▸ WHAT THE EXERCISE ASKS: Reproduce exactly the lines below from the one containing "let? cacert := ocontext" through the one containing "CA certificate to", including both, and nothing else.

Stored data
(* ===== verification/Etsi014.v ===== *)
(** * The ETSI 014 key-management client ([daisyway/src/internal/etsi014.rs])

    The key type and its decoding from a response, the HTTP requests, the TLS
    client configuration, and the certificate verifier that ignores server
    names. *)

From S2P Require Import Prelude Types Externals RefInstances Effects Util.

(** ** Keys and responses *)
Section Keys.
Context `{UuidLib}.

Record Etsi014Key : Type := mkEtsi014Key { id : Uuid; key : Key }.

#[export] Instance Etsi014Key_eq_dec : EqDecision Etsi014Key.
Proof. solve_decision. Defined.

Definition Etsi014Key_empty : Etsi014Key := mkEtsi014Key uuid_nil (new_zeroed KEY_LENGTH).

(** One entry of a response, and the response. *)
Record ResponseKey : Type := mkResponseKey { response_id : Uuid; response_key : string }.
Record ResponseKeys : Type := mkResponseKeys { keys : list ResponseKey }.

Context `{Base64Codec}.

(** [TryFrom<ResponseKey> for Etsi014Key] *)
Definition etsi_key_from_response (value : ResponseKey) : outcome Etsi014Key :=
  let 'mkResponseKey id key := value in
  if bool_decide (b64_encoded_len (str_bytes key) = KEY_LENGTH)
  then Panicked (Msg "assertion failed: Base64::encoded_len(key.as_bytes()) != Key::LEN" [])
  else
    let? decoded := oexpect (Msg "called `Result::unwrap()` on an `Err` value" [])
                      (b64_decode (str_bytes key) KEY_LENGTH) in
    let? key := ok_or (EForeign "core::array" "TryFromSliceError")
                  (try_into_array KEY_LENGTH decoded) in
    Ok (mkEtsi014Key id key).

(** [TryFrom<ResponseKeys> for Etsi014Key] *)
Definition etsi_key_from_responses (value : ResponseKeys) : outcome Etsi014Key :=
  match keys value with
  | [k] => etsi_key_from_response k
  | ks => Err (EMsg (Msg "Expected exactly one key, but got {} keys" [FInt (Z.of_nat (length ks))]))
  end.

(** ** Requests *)

Record Etsi014Connection : Type := mkConnection { url : string; remote_sae_id : string }.

(** [reqwest]: [response.json()], the JSON decoder derived for [ResponseKeys],
    and [StatusCode::is_success] with its documented range. *)
Class ReqwestLib : Type := {
  response_json : string -> outcome ResponseKeys;
  is_success : Z -> bool;
}.

Class ReqwestLaws `{!ReqwestLib} : Prop :=
  is_success_spec status : is_success status = true <-> (200 <= status < 300)%Z.

Context `{!ReqwestLib}.

Definition fetch_key_internal (uri : string) : proc Etsi014Key :=
  let! response := http_get uri in
  if negb (is_success (status response)) then
    Ret (let? text := body response in
         Err (EMsg (Msg "ETSI 014 URL {} returned status code {}: {}"
                      [FStr uri; FInt (status response); FStr text])))
  else
    Ret (let? text := body response in
         let? response := response_json text in
         etsi_key_from_responses response).

Definition any_key_uri (c : Etsi014Connection) : string :=
  url c +:+ "/api/v1/keys/" +:+ remote_sae_id c +:+ "/enc_keys?number=1&key_length=256".

Definition specific_key_uri (c : Etsi014Connection) (id : Uuid) : string :=
  url c +:+ "/api/v1/keys/" +:+ remote_sae_id c +:+ "/dec_keys?key_ID=" +:+ uuid_to_string id.

Definition fetch_any_key (c : Etsi014Connection) : proc Etsi014Key :=
  pcontext (Msg "Error Fetching unspecific key from ETSI014 URL." [])
    (fetch_key_internal (any_key_uri c)).

(** The context is a plain literal: its [{id}] is not a placeholder. *)
Definition fetch_specific_key (c : Etsi014Connection) (id : Uuid) : proc Etsi014Key :=
  pcontext (Msg "Error Fetching specific key from ETSI014 URL. (key id={id})" [])
    (fetch_key_internal (specific_key_uri c id)).
End Keys.

(** ** TLS configuration *)

(** [rustls]: certificates, trust store, and client configuration builder. *)
Class RustlsTypes : Type := {
  Cert : Type;
  PrivKey : Type;
  RootStore : Type;
  ClientConfig : Type;
  ServerName : Type;
  UnixTime : Type;
  DigitallySignedStruct : Type;
  SignatureScheme : Type;
}.

(** [rustls::CertificateError] and [rustls::Error], as far as told apart. *)
Inductive CertificateError : Type :=
  | NotValidForName
  | NotValidForNameContext (expected : string) (presented : list string)
  | OtherCertificateError (what : string).

Inductive TlsError : Type :=
  | InvalidCertificate (e : CertificateError)
  | OtherTlsError (what : string).

(** [trait ServerCertVerifier] *)
Record ServerCertVerifier `{RustlsTypes} : Type := mkVerifier {
  v_server_cert : Cert -> list Cert -> ServerName -> bytes -> UnixTime -> unit + TlsError;
  v_tls12_signature : bytes -> Cert -> DigitallySignedStruct -> unit + TlsError;
  v_tls13_signature : bytes -> Cert -> DigitallySignedStruct -> unit + TlsError;
  v_supported_schemes : list SignatureScheme;
}.
Arguments mkVerifier {_} _ _ _ _.

Class RustlsLib : Type := {
  rustls_types :: RustlsTypes;
  cert_from_pem : string -> outcome Cert;
  key_from_pem : string -> outcome PrivKey;
  roots_empty : RootStore;
  roots_add : RootStore -> Cert -> outcome RootStore;
  with_no_client_auth : RootStore -> ClientConfig;
  with_client_auth_cert : RootStore -> list Cert -> PrivKey -> outcome ClientConfig;
  webpki_verifier : RootStore -> outcome ServerCertVerifier;
  set_certificate_verifier : ClientConfig -> ServerCertVerifier -> ClientConfig;
}.

(** ** The verifier that ignores the server name *)
Section NoServerNameVerification.
Context `{RustlsTypes}.

Record NoServerNameVerification : Type := NoServerNameVerification_new { inner : ServerCertVerifier }.

Definition verify_server_cert (self : NoServerNameVerification) (end_entity : Cert)
    (intermediates : list Cert) (server_name : ServerName) (ocsp : bytes) (now : UnixTime) : unit + TlsError :=
  match v_server_cert (inner self) end_entity intermediates server_name ocsp now with
  | inl scv => inl scv
  | inr (InvalidCertificate cert_error) =>
      match cert_error with
      | NotValidForName => inl tt
      | NotValidForNameContext _ _ => inl tt
      | _ => inr (InvalidCertificate cert_error)
      end
  | inr e => inr e
  end.

Definition verify_tls12_signature (self : NoServerNameVerification) (message : bytes) (cert : Cert)
    (dss : DigitallySignedStruct) : unit + TlsError :=
  v_tls12_signature (inner self) message cert dss.

Definition verify_tls13_signature (self : NoServerNameVerification) (message : bytes) (cert : Cert)
    (dss : DigitallySignedStruct) : unit + TlsError :=
  v_tls13_signature (inner self) message cert dss.

Definition supported_verify_schemes (self : NoServerNameVerification) : list SignatureScheme :=
  v_supported_schemes (inner self).

(** [impl ServerCertVerifier for NoServerNameVerification] *)
Definition no_server_name_verifier (self : NoServerNameVerification) : ServerCertVerifier :=
  mkVerifier (verify_server_cert self) (verify_tls12_signature self) (verify_tls13_signature self)
    (supported_verify_schemes self).
End NoServerNameVerification.

(** ** The configuration and what is made of it *)
Record ClientAuth : Type := mkClientAuth { tls_cert : string; tls_key : string }.

Record Etsi014Config : Type := mkEtsi014Config {
  cfg_url : string;
  cfg_remote_sae_id : string;
  interval_secs : option Z;
  tls_cacert : option string;
  client_auth : option ClientAuth;
  danger_allow_insecure_no_server_name_certificates : bool;
}.

Section Tls.
Context `{RustlsLib}.

(** [NoServerNameVerification::from_roots] *)
Definition NoServerNameVerification_from_roots (roots : RootStore) : outcome NoServerNameVerification :=
  let? inner := webpki_verifier roots in
  Ok (NoServerNameVerification_new inner).

(** The root store: the configured CA certificate, or nothing. *)
Definition load_roots (config : Etsi014Config) : outcome RootStore :=
  match tls_cacert config with
  | Some cacert_path =>
      let? cacert := ocontext (Msg "Failed to read TLS CA certificate from file {:?}" [FStr cacert_path])
                       (cert_from_pem cacert_path) in
      ocontext (Msg "Failed to add TLS CA certificate to RootCertStore" [])
        (roots_add roots_empty cacert)
  | None => Ok roots_empty
  end.

Definition load_client_config (config : Etsi014Config) (tls_roots : RootStore) : outcome ClientConfig :=
  match client_auth config with
  | Some (mkClientAuth cert_path key_path) =>
      let? cert := ocontext (Msg "Failed to read TLS client certificate from file {:?}" [FStr cert_path])
                     (cert_from_pem cert_path) in
      let? key := ocontext (Msg "Failed to read TLS client key from file {:?}" [FStr key_path])
                    (key_from_pem key_path) in
      with_client_auth_cert tls_roots [cert] key
  | None => Ok (with_no_client_auth tls_roots)
  end.

(** [configure_rustls]; [installed] says whether the process already has a
    default crypto provider, of which there can be one. *)
Definition configure_rustls (config : Etsi014Config) (installed : bool)
    : outcome (option ClientConfig) * bool :=
  if installed then (Panicked (Msg "Failed to install rustls crypto provider" []), true)
  else
    (let? tls_roots := load_roots config in
     let? rustls_config := load_client_config config tls_roots in
     if danger_allow_insecure_no_server_name_certificates config then
       let? v := NoServerNameVerification_from_roots tls_roots in
       Ok (Some (set_certificate_verifier rustls_config (no_server_name_verifier v)))
     else Ok (Some rustls_config),
     true).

▸ ANSWER:
      let? cacert := ocontext (Msg "Failed to read TLS CA certificate from file {:?}" [FStr cacert_path])
                       (cert_from_pem cacert_path) in
      ocontext (Msg "Failed to add TLS CA certificate to RootCertStore" [])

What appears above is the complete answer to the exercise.